> Problem description
Scan the material below for every line with the string "inode", and copy those lines.

--*--

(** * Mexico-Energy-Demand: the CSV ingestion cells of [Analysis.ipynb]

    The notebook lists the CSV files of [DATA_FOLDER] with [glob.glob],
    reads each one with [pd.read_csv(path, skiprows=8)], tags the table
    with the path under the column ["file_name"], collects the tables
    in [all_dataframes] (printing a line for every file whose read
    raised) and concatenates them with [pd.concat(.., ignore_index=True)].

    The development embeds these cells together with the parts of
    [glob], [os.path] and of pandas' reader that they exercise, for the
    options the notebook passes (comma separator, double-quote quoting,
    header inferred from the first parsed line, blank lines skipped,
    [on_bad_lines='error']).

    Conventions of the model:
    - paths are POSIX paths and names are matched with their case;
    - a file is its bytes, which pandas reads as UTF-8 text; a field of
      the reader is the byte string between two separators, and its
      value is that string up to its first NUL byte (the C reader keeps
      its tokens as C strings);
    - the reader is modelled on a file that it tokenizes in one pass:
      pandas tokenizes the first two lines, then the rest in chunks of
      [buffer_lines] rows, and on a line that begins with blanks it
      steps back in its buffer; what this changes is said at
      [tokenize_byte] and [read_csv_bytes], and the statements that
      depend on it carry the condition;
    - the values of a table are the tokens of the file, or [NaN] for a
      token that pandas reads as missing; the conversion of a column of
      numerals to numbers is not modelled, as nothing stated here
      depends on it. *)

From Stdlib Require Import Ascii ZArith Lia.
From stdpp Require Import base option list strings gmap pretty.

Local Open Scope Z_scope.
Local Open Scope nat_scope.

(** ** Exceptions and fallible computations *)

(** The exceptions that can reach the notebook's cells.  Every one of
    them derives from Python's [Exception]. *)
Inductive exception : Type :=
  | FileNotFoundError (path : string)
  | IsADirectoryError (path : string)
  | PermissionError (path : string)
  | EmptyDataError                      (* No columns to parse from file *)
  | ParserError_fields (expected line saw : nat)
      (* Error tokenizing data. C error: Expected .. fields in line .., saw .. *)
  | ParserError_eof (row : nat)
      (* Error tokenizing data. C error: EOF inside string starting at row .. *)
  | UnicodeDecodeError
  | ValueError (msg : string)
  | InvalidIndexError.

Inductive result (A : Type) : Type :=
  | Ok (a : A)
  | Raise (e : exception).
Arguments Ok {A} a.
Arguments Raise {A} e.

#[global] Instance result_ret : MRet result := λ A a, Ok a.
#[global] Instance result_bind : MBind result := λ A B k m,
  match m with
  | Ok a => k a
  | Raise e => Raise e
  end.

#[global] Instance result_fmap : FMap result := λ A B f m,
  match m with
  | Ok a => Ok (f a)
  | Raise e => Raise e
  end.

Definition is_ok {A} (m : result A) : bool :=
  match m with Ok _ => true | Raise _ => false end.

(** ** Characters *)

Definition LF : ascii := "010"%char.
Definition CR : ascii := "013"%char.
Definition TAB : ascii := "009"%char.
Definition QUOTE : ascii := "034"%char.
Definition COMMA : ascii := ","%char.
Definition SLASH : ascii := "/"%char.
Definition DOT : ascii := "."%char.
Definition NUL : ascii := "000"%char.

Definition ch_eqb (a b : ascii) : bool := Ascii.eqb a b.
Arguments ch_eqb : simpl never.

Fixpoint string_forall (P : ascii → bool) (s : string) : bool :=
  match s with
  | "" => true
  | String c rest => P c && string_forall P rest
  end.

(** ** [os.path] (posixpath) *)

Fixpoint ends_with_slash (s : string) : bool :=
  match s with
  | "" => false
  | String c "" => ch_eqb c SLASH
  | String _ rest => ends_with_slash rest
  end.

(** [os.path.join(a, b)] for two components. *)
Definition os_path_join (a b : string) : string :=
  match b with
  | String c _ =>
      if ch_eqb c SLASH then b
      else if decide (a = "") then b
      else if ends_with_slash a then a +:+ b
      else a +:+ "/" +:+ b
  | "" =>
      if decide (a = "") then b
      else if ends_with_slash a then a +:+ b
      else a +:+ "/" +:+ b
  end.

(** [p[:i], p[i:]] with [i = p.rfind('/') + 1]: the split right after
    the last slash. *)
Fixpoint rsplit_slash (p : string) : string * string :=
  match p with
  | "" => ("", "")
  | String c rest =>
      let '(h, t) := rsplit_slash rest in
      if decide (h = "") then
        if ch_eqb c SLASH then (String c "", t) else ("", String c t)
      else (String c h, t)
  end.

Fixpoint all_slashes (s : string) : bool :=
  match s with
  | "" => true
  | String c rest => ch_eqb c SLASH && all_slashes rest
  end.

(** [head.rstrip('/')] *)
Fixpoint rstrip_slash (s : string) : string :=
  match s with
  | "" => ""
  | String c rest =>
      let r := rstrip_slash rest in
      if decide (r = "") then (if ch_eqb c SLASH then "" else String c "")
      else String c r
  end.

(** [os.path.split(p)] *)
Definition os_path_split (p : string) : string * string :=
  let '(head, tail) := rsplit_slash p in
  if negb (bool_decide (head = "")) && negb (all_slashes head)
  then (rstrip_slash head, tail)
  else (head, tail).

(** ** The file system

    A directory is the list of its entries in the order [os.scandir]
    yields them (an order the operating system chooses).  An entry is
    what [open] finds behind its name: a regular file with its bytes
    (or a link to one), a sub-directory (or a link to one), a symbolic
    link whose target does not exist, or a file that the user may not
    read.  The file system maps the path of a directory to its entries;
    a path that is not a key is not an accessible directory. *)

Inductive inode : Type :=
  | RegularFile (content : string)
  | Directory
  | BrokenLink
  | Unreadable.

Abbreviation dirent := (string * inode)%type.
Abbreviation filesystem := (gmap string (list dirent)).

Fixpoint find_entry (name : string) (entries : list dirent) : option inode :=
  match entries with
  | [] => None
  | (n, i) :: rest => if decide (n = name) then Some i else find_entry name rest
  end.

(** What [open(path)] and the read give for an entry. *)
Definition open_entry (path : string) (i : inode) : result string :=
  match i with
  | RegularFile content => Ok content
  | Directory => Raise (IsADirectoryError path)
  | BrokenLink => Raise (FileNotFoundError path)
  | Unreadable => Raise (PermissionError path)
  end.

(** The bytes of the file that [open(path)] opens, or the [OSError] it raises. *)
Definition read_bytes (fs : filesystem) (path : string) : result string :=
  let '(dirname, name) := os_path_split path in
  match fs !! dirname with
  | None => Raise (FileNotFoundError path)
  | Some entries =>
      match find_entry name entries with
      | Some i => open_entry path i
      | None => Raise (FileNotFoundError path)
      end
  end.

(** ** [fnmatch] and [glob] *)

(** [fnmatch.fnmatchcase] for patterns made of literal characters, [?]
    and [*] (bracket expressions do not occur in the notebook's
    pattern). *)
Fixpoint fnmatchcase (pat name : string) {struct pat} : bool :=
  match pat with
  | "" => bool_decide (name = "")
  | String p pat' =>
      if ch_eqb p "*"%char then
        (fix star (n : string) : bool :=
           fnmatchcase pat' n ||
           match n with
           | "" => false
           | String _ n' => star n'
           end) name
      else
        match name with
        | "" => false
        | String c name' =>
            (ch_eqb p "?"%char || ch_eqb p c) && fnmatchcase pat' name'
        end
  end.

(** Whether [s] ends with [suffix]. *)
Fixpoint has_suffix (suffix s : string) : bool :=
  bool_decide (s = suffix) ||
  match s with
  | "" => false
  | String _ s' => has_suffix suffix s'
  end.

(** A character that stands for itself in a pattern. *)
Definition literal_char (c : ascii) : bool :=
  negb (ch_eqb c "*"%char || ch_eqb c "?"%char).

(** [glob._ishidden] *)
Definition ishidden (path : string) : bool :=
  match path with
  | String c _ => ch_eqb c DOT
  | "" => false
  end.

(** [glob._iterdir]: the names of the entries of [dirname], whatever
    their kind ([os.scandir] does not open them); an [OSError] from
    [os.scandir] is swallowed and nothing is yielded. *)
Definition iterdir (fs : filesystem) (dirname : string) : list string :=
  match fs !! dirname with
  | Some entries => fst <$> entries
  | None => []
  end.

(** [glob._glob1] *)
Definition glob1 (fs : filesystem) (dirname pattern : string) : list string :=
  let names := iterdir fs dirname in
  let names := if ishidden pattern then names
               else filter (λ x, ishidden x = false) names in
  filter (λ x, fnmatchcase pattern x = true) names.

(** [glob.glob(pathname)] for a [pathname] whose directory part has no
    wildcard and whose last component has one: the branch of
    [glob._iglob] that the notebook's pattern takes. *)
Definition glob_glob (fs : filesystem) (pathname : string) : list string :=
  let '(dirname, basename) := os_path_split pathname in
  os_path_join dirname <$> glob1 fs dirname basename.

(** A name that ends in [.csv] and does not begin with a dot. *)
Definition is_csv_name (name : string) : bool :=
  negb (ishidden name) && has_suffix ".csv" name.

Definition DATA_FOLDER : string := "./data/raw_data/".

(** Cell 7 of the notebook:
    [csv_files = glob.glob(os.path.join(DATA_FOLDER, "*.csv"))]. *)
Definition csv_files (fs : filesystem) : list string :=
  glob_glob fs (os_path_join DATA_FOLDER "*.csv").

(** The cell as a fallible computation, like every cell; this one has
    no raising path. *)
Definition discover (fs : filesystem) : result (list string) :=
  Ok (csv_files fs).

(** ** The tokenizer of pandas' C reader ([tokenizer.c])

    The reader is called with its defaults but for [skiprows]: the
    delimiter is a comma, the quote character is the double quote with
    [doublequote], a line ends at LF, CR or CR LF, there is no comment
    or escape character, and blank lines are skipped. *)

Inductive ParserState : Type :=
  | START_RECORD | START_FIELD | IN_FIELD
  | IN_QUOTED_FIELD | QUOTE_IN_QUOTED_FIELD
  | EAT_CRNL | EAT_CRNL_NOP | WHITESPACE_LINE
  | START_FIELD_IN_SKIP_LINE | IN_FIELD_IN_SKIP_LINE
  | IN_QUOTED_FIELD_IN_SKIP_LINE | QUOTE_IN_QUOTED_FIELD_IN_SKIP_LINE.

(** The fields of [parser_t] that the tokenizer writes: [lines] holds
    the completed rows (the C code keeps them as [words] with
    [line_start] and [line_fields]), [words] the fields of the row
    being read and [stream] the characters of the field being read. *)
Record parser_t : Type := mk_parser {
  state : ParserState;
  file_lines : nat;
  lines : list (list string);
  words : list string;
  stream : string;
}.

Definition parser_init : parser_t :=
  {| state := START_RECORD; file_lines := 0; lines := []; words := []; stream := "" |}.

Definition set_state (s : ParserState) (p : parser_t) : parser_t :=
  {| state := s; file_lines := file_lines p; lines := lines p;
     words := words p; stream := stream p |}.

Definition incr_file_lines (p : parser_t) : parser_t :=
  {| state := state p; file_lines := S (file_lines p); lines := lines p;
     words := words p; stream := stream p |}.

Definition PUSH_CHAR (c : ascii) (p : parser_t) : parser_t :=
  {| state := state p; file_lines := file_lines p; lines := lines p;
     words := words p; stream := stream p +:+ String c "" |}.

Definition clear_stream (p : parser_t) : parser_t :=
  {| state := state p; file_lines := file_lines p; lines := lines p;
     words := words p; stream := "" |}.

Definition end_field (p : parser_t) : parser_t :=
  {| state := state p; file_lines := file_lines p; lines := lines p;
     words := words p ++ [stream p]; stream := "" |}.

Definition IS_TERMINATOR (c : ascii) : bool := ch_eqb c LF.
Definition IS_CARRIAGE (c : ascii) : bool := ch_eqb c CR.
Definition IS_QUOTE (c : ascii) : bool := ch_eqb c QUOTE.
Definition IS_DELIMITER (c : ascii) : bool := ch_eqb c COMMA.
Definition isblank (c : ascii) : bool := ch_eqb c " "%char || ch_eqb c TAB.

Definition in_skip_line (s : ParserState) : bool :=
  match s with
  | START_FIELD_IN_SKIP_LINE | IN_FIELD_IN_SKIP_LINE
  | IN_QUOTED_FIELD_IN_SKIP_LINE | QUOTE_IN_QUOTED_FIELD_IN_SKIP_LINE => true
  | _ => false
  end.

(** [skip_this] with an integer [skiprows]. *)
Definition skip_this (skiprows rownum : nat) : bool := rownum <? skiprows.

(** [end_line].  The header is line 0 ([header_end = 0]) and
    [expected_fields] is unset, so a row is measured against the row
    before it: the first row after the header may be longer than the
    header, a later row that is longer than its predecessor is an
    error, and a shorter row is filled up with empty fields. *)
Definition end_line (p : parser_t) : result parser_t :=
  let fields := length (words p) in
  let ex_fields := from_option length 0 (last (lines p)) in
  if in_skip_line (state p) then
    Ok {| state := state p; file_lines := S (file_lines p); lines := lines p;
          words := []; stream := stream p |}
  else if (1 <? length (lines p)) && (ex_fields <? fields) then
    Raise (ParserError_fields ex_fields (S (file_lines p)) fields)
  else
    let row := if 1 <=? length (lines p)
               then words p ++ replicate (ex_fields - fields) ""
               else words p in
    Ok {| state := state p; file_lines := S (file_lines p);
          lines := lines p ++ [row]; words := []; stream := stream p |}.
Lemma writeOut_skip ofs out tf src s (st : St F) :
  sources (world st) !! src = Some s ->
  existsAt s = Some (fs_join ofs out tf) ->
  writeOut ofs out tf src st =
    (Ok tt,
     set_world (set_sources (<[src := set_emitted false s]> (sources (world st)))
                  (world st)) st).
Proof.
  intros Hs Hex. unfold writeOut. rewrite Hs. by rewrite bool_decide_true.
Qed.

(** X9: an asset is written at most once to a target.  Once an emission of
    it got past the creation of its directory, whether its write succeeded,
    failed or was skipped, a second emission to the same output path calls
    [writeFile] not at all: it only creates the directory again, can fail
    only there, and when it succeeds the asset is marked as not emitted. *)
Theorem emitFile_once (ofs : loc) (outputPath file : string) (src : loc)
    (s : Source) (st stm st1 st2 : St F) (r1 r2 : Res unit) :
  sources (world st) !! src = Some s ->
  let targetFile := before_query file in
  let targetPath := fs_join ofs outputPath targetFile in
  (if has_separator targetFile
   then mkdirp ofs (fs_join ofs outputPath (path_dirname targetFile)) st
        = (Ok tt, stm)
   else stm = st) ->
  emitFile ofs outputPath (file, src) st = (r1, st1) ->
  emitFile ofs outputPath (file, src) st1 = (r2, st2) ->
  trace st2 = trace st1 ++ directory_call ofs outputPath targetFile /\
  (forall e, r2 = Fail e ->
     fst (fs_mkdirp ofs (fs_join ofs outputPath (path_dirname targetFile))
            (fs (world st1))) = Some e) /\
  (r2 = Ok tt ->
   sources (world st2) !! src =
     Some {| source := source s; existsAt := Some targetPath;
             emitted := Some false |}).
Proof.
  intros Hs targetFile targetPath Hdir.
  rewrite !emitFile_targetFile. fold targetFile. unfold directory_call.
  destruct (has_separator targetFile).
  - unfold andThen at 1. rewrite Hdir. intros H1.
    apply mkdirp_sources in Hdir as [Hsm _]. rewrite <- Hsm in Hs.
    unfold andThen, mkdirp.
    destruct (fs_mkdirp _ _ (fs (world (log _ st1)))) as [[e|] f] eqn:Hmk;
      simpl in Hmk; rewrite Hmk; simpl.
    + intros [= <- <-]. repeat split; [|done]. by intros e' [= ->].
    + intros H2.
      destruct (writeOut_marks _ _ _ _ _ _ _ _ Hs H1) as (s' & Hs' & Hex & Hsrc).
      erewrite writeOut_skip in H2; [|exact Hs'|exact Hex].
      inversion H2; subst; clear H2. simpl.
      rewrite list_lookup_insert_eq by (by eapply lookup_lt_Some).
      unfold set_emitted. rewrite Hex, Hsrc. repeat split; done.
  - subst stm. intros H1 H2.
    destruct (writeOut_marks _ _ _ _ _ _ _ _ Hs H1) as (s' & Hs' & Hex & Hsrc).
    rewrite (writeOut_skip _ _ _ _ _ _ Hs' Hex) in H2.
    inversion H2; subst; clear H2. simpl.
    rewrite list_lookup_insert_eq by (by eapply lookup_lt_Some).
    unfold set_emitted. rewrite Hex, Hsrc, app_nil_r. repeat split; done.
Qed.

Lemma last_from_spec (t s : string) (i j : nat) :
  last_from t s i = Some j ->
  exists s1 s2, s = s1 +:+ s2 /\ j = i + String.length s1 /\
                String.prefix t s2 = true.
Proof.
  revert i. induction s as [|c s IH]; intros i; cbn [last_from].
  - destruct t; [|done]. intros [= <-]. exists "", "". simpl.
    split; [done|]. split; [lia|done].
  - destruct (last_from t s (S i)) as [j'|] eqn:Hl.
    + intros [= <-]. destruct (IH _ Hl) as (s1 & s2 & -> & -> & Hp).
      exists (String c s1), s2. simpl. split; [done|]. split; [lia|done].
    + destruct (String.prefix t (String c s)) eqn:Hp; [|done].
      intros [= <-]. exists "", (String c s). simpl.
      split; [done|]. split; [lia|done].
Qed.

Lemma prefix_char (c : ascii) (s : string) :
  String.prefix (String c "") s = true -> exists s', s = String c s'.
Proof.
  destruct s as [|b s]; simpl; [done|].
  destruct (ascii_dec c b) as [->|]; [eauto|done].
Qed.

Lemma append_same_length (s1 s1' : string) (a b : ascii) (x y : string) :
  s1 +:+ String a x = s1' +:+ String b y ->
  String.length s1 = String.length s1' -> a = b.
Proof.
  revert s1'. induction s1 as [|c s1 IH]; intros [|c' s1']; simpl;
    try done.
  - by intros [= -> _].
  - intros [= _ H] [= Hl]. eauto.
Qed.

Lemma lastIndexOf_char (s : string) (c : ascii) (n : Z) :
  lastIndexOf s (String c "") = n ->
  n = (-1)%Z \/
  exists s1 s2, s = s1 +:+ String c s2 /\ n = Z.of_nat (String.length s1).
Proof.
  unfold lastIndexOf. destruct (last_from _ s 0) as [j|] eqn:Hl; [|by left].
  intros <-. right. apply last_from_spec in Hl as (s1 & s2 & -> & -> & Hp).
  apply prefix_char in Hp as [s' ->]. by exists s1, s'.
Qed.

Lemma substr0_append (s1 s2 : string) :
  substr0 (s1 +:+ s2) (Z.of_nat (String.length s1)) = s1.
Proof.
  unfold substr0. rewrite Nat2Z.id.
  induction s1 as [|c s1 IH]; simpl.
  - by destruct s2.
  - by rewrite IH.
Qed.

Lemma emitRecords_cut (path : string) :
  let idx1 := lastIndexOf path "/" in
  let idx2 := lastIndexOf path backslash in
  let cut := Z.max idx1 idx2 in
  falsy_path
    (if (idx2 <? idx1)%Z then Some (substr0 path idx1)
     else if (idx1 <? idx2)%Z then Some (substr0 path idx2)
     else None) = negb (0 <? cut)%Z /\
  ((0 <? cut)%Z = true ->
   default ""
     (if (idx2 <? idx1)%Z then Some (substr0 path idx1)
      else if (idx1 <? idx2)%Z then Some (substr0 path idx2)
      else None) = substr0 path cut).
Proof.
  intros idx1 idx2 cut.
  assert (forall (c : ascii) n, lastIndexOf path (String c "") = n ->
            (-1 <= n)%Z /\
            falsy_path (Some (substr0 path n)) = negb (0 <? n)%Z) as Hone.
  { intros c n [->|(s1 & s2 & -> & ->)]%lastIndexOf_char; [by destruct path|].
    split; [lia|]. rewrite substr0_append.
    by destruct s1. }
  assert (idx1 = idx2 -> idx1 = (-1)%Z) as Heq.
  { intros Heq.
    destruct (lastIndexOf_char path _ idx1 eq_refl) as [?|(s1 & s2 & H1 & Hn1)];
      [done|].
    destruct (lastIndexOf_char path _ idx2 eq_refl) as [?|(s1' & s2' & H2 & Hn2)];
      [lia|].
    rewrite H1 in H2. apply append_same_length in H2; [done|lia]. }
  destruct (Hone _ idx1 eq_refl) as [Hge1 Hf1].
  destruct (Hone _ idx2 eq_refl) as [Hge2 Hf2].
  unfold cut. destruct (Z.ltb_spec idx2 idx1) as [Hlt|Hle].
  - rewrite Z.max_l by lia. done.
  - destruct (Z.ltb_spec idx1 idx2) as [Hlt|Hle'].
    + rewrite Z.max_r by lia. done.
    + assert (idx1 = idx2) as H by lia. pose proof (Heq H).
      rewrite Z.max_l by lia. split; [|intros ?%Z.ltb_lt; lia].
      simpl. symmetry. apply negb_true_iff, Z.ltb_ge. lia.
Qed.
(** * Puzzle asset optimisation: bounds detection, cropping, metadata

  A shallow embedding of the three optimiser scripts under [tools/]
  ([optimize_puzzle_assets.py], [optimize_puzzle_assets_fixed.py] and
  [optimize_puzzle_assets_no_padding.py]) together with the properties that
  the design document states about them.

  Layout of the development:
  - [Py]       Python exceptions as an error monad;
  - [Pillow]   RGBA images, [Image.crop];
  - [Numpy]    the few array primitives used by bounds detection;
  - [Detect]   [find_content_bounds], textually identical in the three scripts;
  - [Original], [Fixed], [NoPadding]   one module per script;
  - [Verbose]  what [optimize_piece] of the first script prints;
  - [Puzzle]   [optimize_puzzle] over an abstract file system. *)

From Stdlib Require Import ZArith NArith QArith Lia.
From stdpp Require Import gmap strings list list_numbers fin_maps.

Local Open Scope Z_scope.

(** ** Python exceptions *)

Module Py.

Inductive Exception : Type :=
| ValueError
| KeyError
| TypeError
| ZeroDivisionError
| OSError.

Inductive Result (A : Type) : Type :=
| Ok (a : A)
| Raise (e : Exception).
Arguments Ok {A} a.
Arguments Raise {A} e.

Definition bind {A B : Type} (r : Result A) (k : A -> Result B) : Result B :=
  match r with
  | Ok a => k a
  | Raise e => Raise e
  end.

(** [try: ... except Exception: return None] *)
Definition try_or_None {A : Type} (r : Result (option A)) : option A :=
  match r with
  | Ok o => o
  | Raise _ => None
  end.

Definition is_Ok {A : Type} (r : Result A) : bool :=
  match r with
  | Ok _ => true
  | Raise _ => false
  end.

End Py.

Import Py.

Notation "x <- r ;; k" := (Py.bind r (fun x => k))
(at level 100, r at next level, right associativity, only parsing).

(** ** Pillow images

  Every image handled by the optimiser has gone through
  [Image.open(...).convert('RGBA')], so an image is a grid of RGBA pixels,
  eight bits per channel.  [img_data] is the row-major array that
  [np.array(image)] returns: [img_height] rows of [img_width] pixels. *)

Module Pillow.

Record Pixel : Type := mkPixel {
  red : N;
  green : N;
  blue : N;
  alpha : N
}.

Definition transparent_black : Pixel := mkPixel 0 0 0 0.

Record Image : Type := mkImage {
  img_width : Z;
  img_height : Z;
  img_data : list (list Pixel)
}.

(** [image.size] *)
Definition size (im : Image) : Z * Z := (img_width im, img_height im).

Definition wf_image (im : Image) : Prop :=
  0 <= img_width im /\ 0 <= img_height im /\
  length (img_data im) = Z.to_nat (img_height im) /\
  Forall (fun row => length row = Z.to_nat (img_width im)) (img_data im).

--*--

> Problem solution
Inductive inode : Type :=
Abbreviation dirent := (string * inode)%type.
Fixpoint find_entry (name : string) (entries : list dirent) : option inode :=
Definition open_entry (path : string) (i : inode) : result string :=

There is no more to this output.